The restructuring has resulted in the closing down of three of its five basic research laboratories as well as the immediate termination of 14 of its 42 employees, mainly in the basic research and administrative support functions. Henceforth the company's major focus will be on the conduct of clinical trials with its lead drug candidates.
Procyon's therapeutic peptide for advanced metastatic prostate cancer, PCK3145, recently received clearance from the FDA to initiate a dosing study of once versus twice weekly administration of the drug at the Memorial Sloan-Kettering Cancer Center in New York. The Company expects to complete this study by mid-year and plans to initiate a complete Phase IIb trial across the United States and Canada thereafter. The preclinical work on PPL-100, the Company's protease inhibitor for drug-resistant HIV/AIDS, is nearing completion and Procyon expects to bring the candidate to the clinic in the second half of 2005. Finally, the Company is currently assessing the option to apply for a Phase IIb protocol amendment to study the clinical utility of Fibrostat in the prevention of hypertrophic scars.

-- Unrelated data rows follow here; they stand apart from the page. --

(* ===== verification/TenantApi.v ===== *)
(** * The interface below a tenant

    [HandleTenants] and [HandleTenantScoped] of [internal/api/v2/setup.go] behind
    [JWTAuthMiddlewareWithStore]: every request below api/v2/tenants, whose first
    part names a tenant, and the handler it is given to. *)

From S2P Require Import Prelude GoStr Netip Records CidrColumn Store Events Tokens ControlState AgentCommands PolicySync Nodes IPGroups PolicyRules Lifecycle RuntimeAuth Tenants Sessions Access Dispatch PolicyValidation PolicyAdmin GroupAdmin NodeAdmin AgentAdmin TokenAdmin Monitoring MetricsServer DeliveryStatus PolicyPages NodePages TenantAdmin Assistant.

Open Scope Z_scope.

Definition PermAiUse : string := "ai:use".
Definition PermNodesWrite : string := "nodes:write".

(** [splitTenantPath]: the text of the tenant and what follows it. *)
Definition splitTenantPath (path : string) : option (string * string) :=
  match splitPath path with
  | api :: v2 :: tenants :: tenantID :: rest =>
    if (api =? "api")%string && (v2 =? "v2")%string && (tenants =? "tenants")%string
    then Some (tenantID, join_slash rest) else None
  | _ => None
  end.

(** What the body of a request decodes to, by the handler that decodes it. *)
Record ApiBody := mkApiBody {
  bd_create_tenant : option TenantCreateRequest;
  bd_tenant : option tenantUpdateRequest;
  bd_statuses : option (list policyDeliveryStatusRequestItem);
  bd_retry : option RetryBody;
  bd_users : Body;
  bd_token : option tokenBody;
  bd_role : option RoleBody;
  bd_group : option ipGroupPayload;
  bd_node_ids : option (list string);
  bd_policy : PolicyBody;
  bd_route : option RouteBody;
  bd_node : option NodeBody;
  bd_command : option v2AgentCommandRequest;
  bd_batch : option v2BatchAgentCommandRequest;
  bd_resolve : option resolveBody;
  bd_chat : option ChatBody;
  bd_confirm : option ConfirmBody;
}.

Inductive nodes_answer :=
  | NodesRead (p : node_page)
  | NodePolicyRead (p : policy_page)
  | NodePolicyChanged (p : payload)
  | NodeAgent (a : agent_answer)
  | NodeUpdated (x : UUID * string * list string)
  | NodeDeleted (id : string).
Inductive api_answer :=
  | ATenant (a : tenant_answer)
  | AStatuses (l : list StatusItem)
  | APolicies (p : Page PolicyItem)
  | ARetried (p : payload)
  | AUsers (a : users_response)
  | ATokens (a : token_answer)
  | ARoles (a : roles_response)
  | AGroups (a : group_answer)
  | ANodes (a : nodes_answer)
  | AAgents (a : agent_answer)
  | AMonitoring (p : monitoring_page)
  | AAssistant (a : assistant_answer).

Section api.
Context `{CidrText, TieOrder, Sha256, Bcrypt} (salt : string) (uuid_Parse : string → option UUID) (enforcement : string).
(** [time.Parse], what [rand.Read] gives, and whether the database accepts the
    statement of [update_tenant_row]. *)
Context (time_Parse : string → option Time) (bytes : result text) (case_accepted : bool).
Context (vmClient : option VMClient) (ParseFloat : string → spec_float).
Context (assistant : AssistantConfig).

(** The subpaths of a node that are not its own page. *)
Definition node_policy_page (path : policy_path) (r : Request) (ctx : Context) (body : ApiBody) (tenantID : UUID)
    : M nodes_answer :=
  if (Method r =? "GET")%string
  then p ← read_node_policy uuid_Parse enforcement path r ctx tenantID; mret (NodePolicyRead p)
  else p ← change_node_policy uuid_Parse enforcement path r ctx (bd_policy body) (bd_route body) tenantID;
       mret (NodePolicyChanged p).
Definition handleTenantNodes (r : Request) (ctx : Context) (q : params) (body : ApiBody) (tenantID : UUID)
    : M nodes_answer :=
  let parts := splitPath (Path r) in
  let read := p ← read_nodes uuid_Parse enforcement r ctx q (bd_node_ids body) tenantID; mret (NodesRead p) in
  match parts !! 5%nat with
  | None => read
  | Some nodeID =>
    let sub := default "" (parts !! 6%nat) in
    if (length parts =? 6)%nat && (nodeID =? "status")%string then read
    else if (sub =? "security")%string then node_policy_page SecurityPath r ctx body tenantID
    else if (sub =? "qos")%string then node_policy_page QoSPath r ctx body tenantID
    else if (sub =? "routes")%string then node_policy_page RoutesPath r ctx body tenantID
    else if (sub =? "agent")%string then
      _ ← node_of_request uuid_Parse nodeID tenantID;
      a ← handleTenantNodeAgent uuid_Parse enforcement r ctx (bd_command body) (q "limit") tenantID parts;
      mret (NodeAgent a)
    else if (Method r =? "GET")%string then read
    else
      _ ← node_of_request uuid_Parse nodeID tenantID;
      if (Method r =? "PUT")%string then
        _ ← authorizeTenantPermission enforcement ctx tenantID PermNodesWrite;
        x ← updateTenantNode uuid_Parse (bd_node body) tenantID nodeID; mret (NodeUpdated x)
      else if (Method r =? "DELETE")%string then
        _ ← authorizeTenantPermission enforcement ctx tenantID PermNodesWrite;
        id ← deleteTenantNode uuid_Parse tenantID nodeID; mret (NodeDeleted id)
      else method_not_allowed
  end.

(** [handleTenantPolicies] with the path policies/retry. *)
Definition tenant_policies (r : Request) (ctx : Context) (q : params) (body : ApiBody) (tenantID : UUID)
    : M api_answer :=
  let parts := splitPath (Path r) in
  if (length parts =? 6)%nat && bool_decide (parts !! 4%nat = Some "policies")
     && bool_decide (parts !! 5%nat = Some "retry") then
    if negb (Method r =? "POST")%string then method_not_allowed
    else p ← retryTenantPolicySync uuid_Parse enforcement ctx (bd_retry body) tenantID; mret (ARetried p)
  else p ← handleTenantPolicies uuid_Parse enforcement r ctx q tenantID; mret (APolicies p).

Definition handleTenantAI (r : Request) (ctx : Context) (body : ApiBody) (tenantID : UUID) : M assistant_answer :=
  _ ← authorizeTenantPermission enforcement ctx tenantID PermAiUse;
  let parts := splitPath (Path r) in
  match parts !! 5%nat with
  | None => write_error 400 "INVALID_PATH" "Invalid AI path"
  | Some part =>
    let ctx := withTenantContext ctx tenantID in
    if (part =? "chat")%string then chat uuid_Parse assistant r ctx (bd_chat body)
    else if (part =? "confirm")%string then confirm uuid_Parse assistant r ctx (bd_confirm body)
    else write_error 404 "ENDPOINT_NOT_FOUND" "Unknown AI endpoint"
  end.

Definition HandleTenantScoped (r : Request) (ctx : Context) (q : params) (body : ApiBody) : M api_answer :=
  match splitTenantPath (Path r) with
  | None => write_error 400 "INVALID_PATH" "Invalid tenant path"
  | Some (tenantIDStr, rest) =>
    match uuid_Parse tenantIDStr with
    | None => write_error 400 "INVALID_TENANT_ID" "Invalid tenant ID"
    | Some tenantID =>
      match UserRole ctx with
      | None => forbidden "Access denied"
      | Some role =>
        if (rest =? "")%string then
          a ← handleSingleTenant case_accepted enforcement r ctx (bd_tenant body) tenantID role; mret (ATenant a)
        else if HasPrefix rest "policy-deliveries" then
          l ← handleTenantPolicyDeliveries uuid_Parse enforcement r ctx (bd_statuses body) tenantID; mret (AStatuses l)
        else if HasPrefix rest "policies" then tenant_policies r ctx q body tenantID
        else if HasPrefix rest "users" then
          a ← handleTenantUsers salt uuid_Parse enforcement r ctx (bd_users body) tenantID; mret (AUsers a)
        else if HasPrefix rest "tokens" then
          a ← handleTenantTokens enforcement
                (λ s, match uuid_Parse s with Some u => Ok u | None => Err (ErrorString "invalid UUID") end)
                bytes r ctx (bd_token body) tenantID; mret (ATokens a)
        else if HasPrefix rest "roles" then
          a ← handleTenantRoles uuid_Parse enforcement r ctx (bd_role body) tenantID; mret (ARoles a)
        else if HasPrefix rest "ip-groups" then
          a ← handleTenantIPGroups uuid_Parse enforcement r ctx (bd_group body) (q "limit") (q "offset") tenantID;
          mret (AGroups a)
        else if HasPrefix rest "nodes" then a ← handleTenantNodes r ctx q body tenantID; mret (ANodes a)
        else if HasPrefix rest "agents" then
          a ← handleTenantAgents uuid_Parse enforcement r ctx (bd_batch body) tenantID; mret (AAgents a)
        else if HasPrefix rest "monitoring" then
          p ← handleTenantMonitoring uuid_Parse enforcement time_Parse vmClient ParseFloat r ctx q
                (bd_resolve body) tenantID; mret (AMonitoring p)
        else if HasPrefix rest "ai" then a ← handleTenantAI r ctx body tenantID; mret (AAssistant a)
        else write_error 404 "ENDPOINT_NOT_FOUND" "Unknown endpoint"
      end
    end
  end.

Context `{UserJWT} (jwtSecret : string).
(** The two routes as [SetupRoutes] wraps them. *)
Definition serve_tenants (r : Request) (body : ApiBody) : M tenant_answer :=
  ctx ← jwtAuthMiddleware jwtSecret uuid_Parse r; HandleTenants enforcement r ctx (bd_create_tenant body).
Definition serve_tenant (r : Request) (q : params) (body : ApiBody) : M api_answer :=
  ctx ← jwtAuthMiddleware jwtSecret uuid_Parse r; HandleTenantScoped r ctx q body.
End api.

'Although unfortunate, these measures are necessary in order to manage our financial position and burn rate to allow our continuing operations to function for the next 18 months without impacting on our three main development programs,' said Hans J. Mader, president and chief executive officer of Procyon Biopharma. 'This will allow us to deliver our anticipated milestones for 2005 which include the elucidation of PCK3145's complete mechanism of action and receptor and the confirmation of its dosing regimen, followed shortly by the main Phase IIb trial; the disclosure of PPL-100 pharmacokinetic and resistance profiles in Q1 2005 and the initiation of its Phase I trial by Q3 2005; and the completion of a proof-of-concept study with Fibrostat for the prevention of scarring by Q4 2005,' he added.
The Company forecasts a burn rate of approximately $850,000 per month for the fiscal year 2005. It anticipates its burn rate will be slightly higher during the first quarter, but lower during the remainder of the year.